Top of MATERIAL PROVIDED

(** * Voice capsule recorder: capture session hook and segment orchestrator

    A shallow embedding of [src/hooks/useRecorder.ts] (the capture session)
    and of the handlers of [src/components/Recorder.tsx] (the segment
    orchestrator), together with the part of the browser they act on:
    timers, media streams, audio contexts, object URLs and the promises
    that are still pending.

    Conventions of the embedding.
    - React state and refs are fields of one [World] record; a handler is a
      function [World -> World].
    - A handler runs up to its first [await] without interruption and sees
      the state of the latest render; what follows an [await] is a separate
      step, taken when the awaited promise settles.  Values captured by a
      closure before the [await] (the segment index, the blob) travel with
      the pending promise.
    - Calls that cross the component's boundary ([startRecording],
      [stopRecording], [resetRecording], [uploadAudioSegment], [alert],
      [onComplete]) are recorded in [log], most recent first.
    - [handle] lets a handler run in every state, which is the safe side
      for an invariant.  The page itself calls a handler only through a
      control the view has mounted: what the view renders is given by
      [canRecord], [nextControlRendered], ..., and a run the page can
      deliver is one all of whose user events are [offered].  The runs on
      which the code is shown to fail are of that kind.
    - [tick] is the tick of the production build; [tickUpdater] covers the
      development build as well, where [React.StrictMode] runs a state
      updater twice.
    - What the browser and the libraries decide comes with the event: the
      outcome of [getUserMedia], the blob RecordRTC hands to the stop
      callback, the result of the upload client, the volume average.
      [startRecording] is taken to fail only where [getUserMedia] rejects.
    - [volume] is a rational number; the [taskId] prop, the same in every
      upload, is left out of the recorded calls.

    After the component come the parts of the repository around it, each
    with its own small state: the upload client ([utils/cos-upload]), the
    order form ([components/VerifyForm.tsx]), the player
    ([components/Player.tsx]) and the service worker ([public/sw.js]). *)

From Stdlib Require Import QArith Qminmax.
From stdpp Require Import base list strings pretty.
(** * simple-linkz: the persistence and authentication core

    A shallow embedding of [src/auth.js], [src/storage.js] and the
    authentication handlers of [src/api.js], with the properties the
    design document states about them.

    Conventions of the embedding.
    - A JavaScript string is a Rocq [string]; each [ascii] is one UTF-16
      code unit in the range U+0000..U+00FF.  This covers every string a
      request header can carry and every string this core produces
      (hexadecimal tokens, signatures and secrets).
    - [null] and [undefined] results of a function that otherwise returns a
      string are [None].
    - Timestamps ([Date.now()]) are integers, in milliseconds. *)

From Stdlib Require Import ZArith NArith List Ascii String Lia.
From stdpp Require Import base option gmap strings.
Import ListNotations.

Local Open Scope string_scope.

(* ===================================================================== *)
(** ** Node's [crypto] as far as [auth.js] uses it: HMAC-SHA256 and hex    *)
(* ===================================================================== *)

Module Crypto.

Local Open Scope N_scope.
Local Open Scope list_scope.

(** 32-bit words are [N] with the wrap-around written out. *)
Definition mask32 : N := 0xFFFFFFFF.
Definition add32 (x y : N) : N := N.land (x + y) mask32.
Definition rotr (n x : N) : N :=
  N.lor (N.shiftr x n) (N.land (N.shiftl x (32 - n)) mask32).
Definition not32 (x : N) : N := N.lxor x mask32.

Definition Ch (x y z : N) : N := N.lxor (N.land x y) (N.land (not32 x) z).
Definition Maj (x y z : N) : N :=
  N.lxor (N.lxor (N.land x y) (N.land x z)) (N.land y z).
Definition bsig0 (x : N) : N := N.lxor (N.lxor (rotr 2 x) (rotr 13 x)) (rotr 22 x).
Definition bsig1 (x : N) : N := N.lxor (N.lxor (rotr 6 x) (rotr 11 x)) (rotr 25 x).
Definition ssig0 (x : N) : N := N.lxor (N.lxor (rotr 7 x) (rotr 18 x)) (N.shiftr x 3).
Definition ssig1 (x : N) : N := N.lxor (N.lxor (rotr 17 x) (rotr 19 x)) (N.shiftr x 10).

(** The sixty-four round constants of FIPS 180-4, section 4.2.2, eight to a
    row as the standard prints them. *)
Definition round_constants : list N :=
  List.concat
    [ [0x428a2f98; 0x71374491; 0xb5c0fbcf; 0xe9b5dba5;
       0x3956c25b; 0x59f111f1; 0x923f82a4; 0xab1c5ed5];
      [0xd807aa98; 0x12835b01; 0x243185be; 0x550c7dc3;
       0x72be5d74; 0x80deb1fe; 0x9bdc06a7; 0xc19bf174];
      [0xe49b69c1; 0xefbe4786; 0x0fc19dc6; 0x240ca1cc;
       0x2de92c6f; 0x4a7484aa; 0x5cb0a9dc; 0x76f988da];
      [0x983e5152; 0xa831c66d; 0xb00327c8; 0xbf597fc7;
       0xc6e00bf3; 0xd5a79147; 0x06ca6351; 0x14292967];
      [0x27b70a85; 0x2e1b2138; 0x4d2c6dfc; 0x53380d13;
       0x650a7354; 0x766a0abb; 0x81c2c92e; 0x92722c85];
      [0xa2bfe8a1; 0xa81a664b; 0xc24b8b70; 0xc76c51a3;
       0xd192e819; 0xd6990624; 0xf40e3585; 0x106aa070];
      [0x19a4c116; 0x1e376c08; 0x2748774c; 0x34b0bcb5;
       0x391c0cb3; 0x4ed8aa4a; 0x5b9cca4f; 0x682e6ff3];
      [0x748f82ee; 0x78a5636f; 0x84c87814; 0x8cc70208;
       0x90befffa; 0xa4506ceb; 0xbef9a3f7; 0xc67178f2] ].

(** The eight chaining words. *)
Record digest_state := DigestState {
  ha : N; hb : N; hc : N; hd : N; he : N; hf : N; hg : N; hh : N
}.

Definition initial_state : digest_state :=
  DigestState 0x6a09e667 0xbb67ae85 0x3c6ef372 0xa54ff53a
              0x510e527f 0x9b05688c 0x1f83d9ab 0x5be0cd19.

(** One round.  [window] holds the sixteen schedule words W[t..t+15]; the
    round consumes W[t] and appends W[t+16]. *)
Definition word_at (window : list N) (i : nat) : N := List.nth i window 0.

Definition next_schedule_word (window : list N) : N :=
  add32 (add32 (ssig1 (word_at window 14)) (word_at window 9))
        (add32 (ssig0 (word_at window 1)) (word_at window 0)).

Definition round (acc : digest_state * list N) (k : N) : digest_state * list N :=
  let '(s, window) := acc in
  let t1 := add32 (add32 (add32 (hh s) (bsig1 (he s)))
                         (add32 (Ch (he s) (hf s) (hg s)) k))
                  (word_at window 0) in
  let t2 := add32 (bsig0 (ha s)) (Maj (ha s) (hb s) (hc s)) in
  (DigestState (add32 t1 t2) (ha s) (hb s) (hc s)
               (add32 (hd s) t1) (he s) (hf s) (hg s),
   List.tl window ++ [next_schedule_word window]).

Definition compress (s : digest_state) (block : list N) : digest_state :=
  let r := fst (List.fold_left round round_constants (s, block)) in
  DigestState (add32 (ha s) (ha r)) (add32 (hb s) (hb r))
              (add32 (hc s) (hc r)) (add32 (hd s) (hd r))
              (add32 (he s) (he r)) (add32 (hf s) (hf r))
              (add32 (hg s) (hg r)) (add32 (hh s) (hh r)).

(** Bytes are [N] below 256. *)
Definition be_bytes (width : nat) (x : N) : list N :=
  List.map (fun i => N.land (N.shiftr x (8 * N.of_nat i)) 0xFF)
           (List.rev (List.seq 0 width)).

Definition pad (msg : list N) : list N :=
  let len := N.of_nat (List.length msg) in
  let zeros := N.to_nat (N.modulo (119 - N.modulo len 64) 64) in
  msg ++ [0x80] ++ List.repeat 0 zeros ++ be_bytes 8 (8 * len).

(** Big-endian words of a byte list, four bytes at a time. *)
Fixpoint words_of_bytes (bs : list N) : list N :=
  match bs with
  | b0 :: b1 :: b2 :: b3 :: rest =>
      N.lor (N.shiftl b0 24) (N.lor (N.shiftl b1 16) (N.lor (N.shiftl b2 8) b3))
      :: words_of_bytes rest
  | _ => []
  end.
(** * Open-With cleaner: a shallow embedding of [openwith_cleaner.py]

    The development follows the source file top to bottom: Python's string
    methods first, then the classifier ([which_exists],
    [extract_first_command], [detect_provider], [looks_broken],
    [read_desktop]), the locator ([find_desktop_files], [load_entries]),
    the mutating helpers ([set_nodisplay_override], [disable_user_file]),
    the association-file cleaner ([clean_mimeapps]) and the driver [main].

    Strings are [string]s whose characters are code points below 256.
    The file system, [PATH] lookup and the outcome of I/O calls are
    read from a record [World]; the files the tool changes live in a
    [state] threaded through a small exception monad. *)

From Stdlib Require Import Ascii String.
From stdpp Require Import base list gmap strings sorting pretty.

(** ** Python string methods *)

Module Py.

Definition code (c : ascii) : N := N_of_ascii c.

(** [str.isspace] on one character (also the class [\s] of [re]). *)
Definition isspace (c : ascii) : bool :=
  let n := code c in
  ((9 <=? n) && (n <=? 13) || (28 <=? n) && (n <=? 32)
   || (n =? 133) || (n =? 160))%N.

(** [str.lower] on one character. *)
Definition lower_char (c : ascii) : ascii :=
  let n := code c in
  if ((65 <=? n) && (n <=? 90)
      || (192 <=? n) && (n <=? 222) && negb (n =? 215))%N
  then ascii_of_N (n + 32) else c.

Fixpoint lower (s : string) : string :=
  match s with
  | EmptyString => EmptyString
  | String c s' => String (lower_char c) (lower s')
  end.

Fixpoint lstrip (s : string) : string :=
  match s with
  | EmptyString => EmptyString
  | String c s' => if isspace c then lstrip s' else s
  end.

Definition rstrip (s : string) : string :=
  String.rev (lstrip (String.rev s)).

Definition strip (s : string) : string := rstrip (lstrip s).

Definition startswith (s p : string) : bool := String.prefix p s.

Definition endswith (s p : string) : bool :=
  String.prefix (String.rev p) (String.rev s).

(** [sub in s] *)
Fixpoint contains (s sub : string) : bool :=
  String.prefix sub s ||
  match s with
  | EmptyString => false
  | String _ s' => contains s' sub
  end.

(** [s.split(sep)] for a one-character separator: the pieces between
    separators, empty ones included. *)
Fixpoint split_go (sep : ascii) (cur : string) (s : string) : list string :=
  match s with
  | EmptyString => [String.rev cur]
  | String c s' =>
      if Ascii.eqb c sep then String.rev cur :: split_go sep EmptyString s'
      else split_go sep (String c cur) s'
  end.
Definition split (sep : ascii) (s : string) : list string :=
  split_go sep EmptyString s.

Bottom of MATERIAL PROVIDED

__YOUR OBJECTIVE__: Look above for the line containing "(DigestState (add32 t1" and the line containing "methods first, then". Transcribe both, with the lines between them, exactly.

__THE ANSWER__:
  (DigestState (add32 t1 t2) (ha s) (hb s) (hc s)
               (add32 (hd s) t1) (he s) (hf s) (hg s),
   List.tl window ++ [next_schedule_word window]).

Definition compress (s : digest_state) (block : list N) : digest_state :=
  let r := fst (List.fold_left round round_constants (s, block)) in
  DigestState (add32 (ha s) (ha r)) (add32 (hb s) (hb r))
              (add32 (hc s) (hc r)) (add32 (hd s) (hd r))
              (add32 (he s) (he r)) (add32 (hf s) (hf r))
              (add32 (hg s) (hg r)) (add32 (hh s) (hh r)).

(** Bytes are [N] below 256. *)
Definition be_bytes (width : nat) (x : N) : list N :=
  List.map (fun i => N.land (N.shiftr x (8 * N.of_nat i)) 0xFF)
           (List.rev (List.seq 0 width)).

Definition pad (msg : list N) : list N :=
  let len := N.of_nat (List.length msg) in
  let zeros := N.to_nat (N.modulo (119 - N.modulo len 64) 64) in
  msg ++ [0x80] ++ List.repeat 0 zeros ++ be_bytes 8 (8 * len).

(** Big-endian words of a byte list, four bytes at a time. *)
Fixpoint words_of_bytes (bs : list N) : list N :=
  match bs with
  | b0 :: b1 :: b2 :: b3 :: rest =>
      N.lor (N.shiftl b0 24) (N.lor (N.shiftl b1 16) (N.lor (N.shiftl b2 8) b3))
      :: words_of_bytes rest
  | _ => []
  end.
(** * Open-With cleaner: a shallow embedding of [openwith_cleaner.py]

    The development follows the source file top to bottom: Python's string
    methods first, then the classifier ([which_exists],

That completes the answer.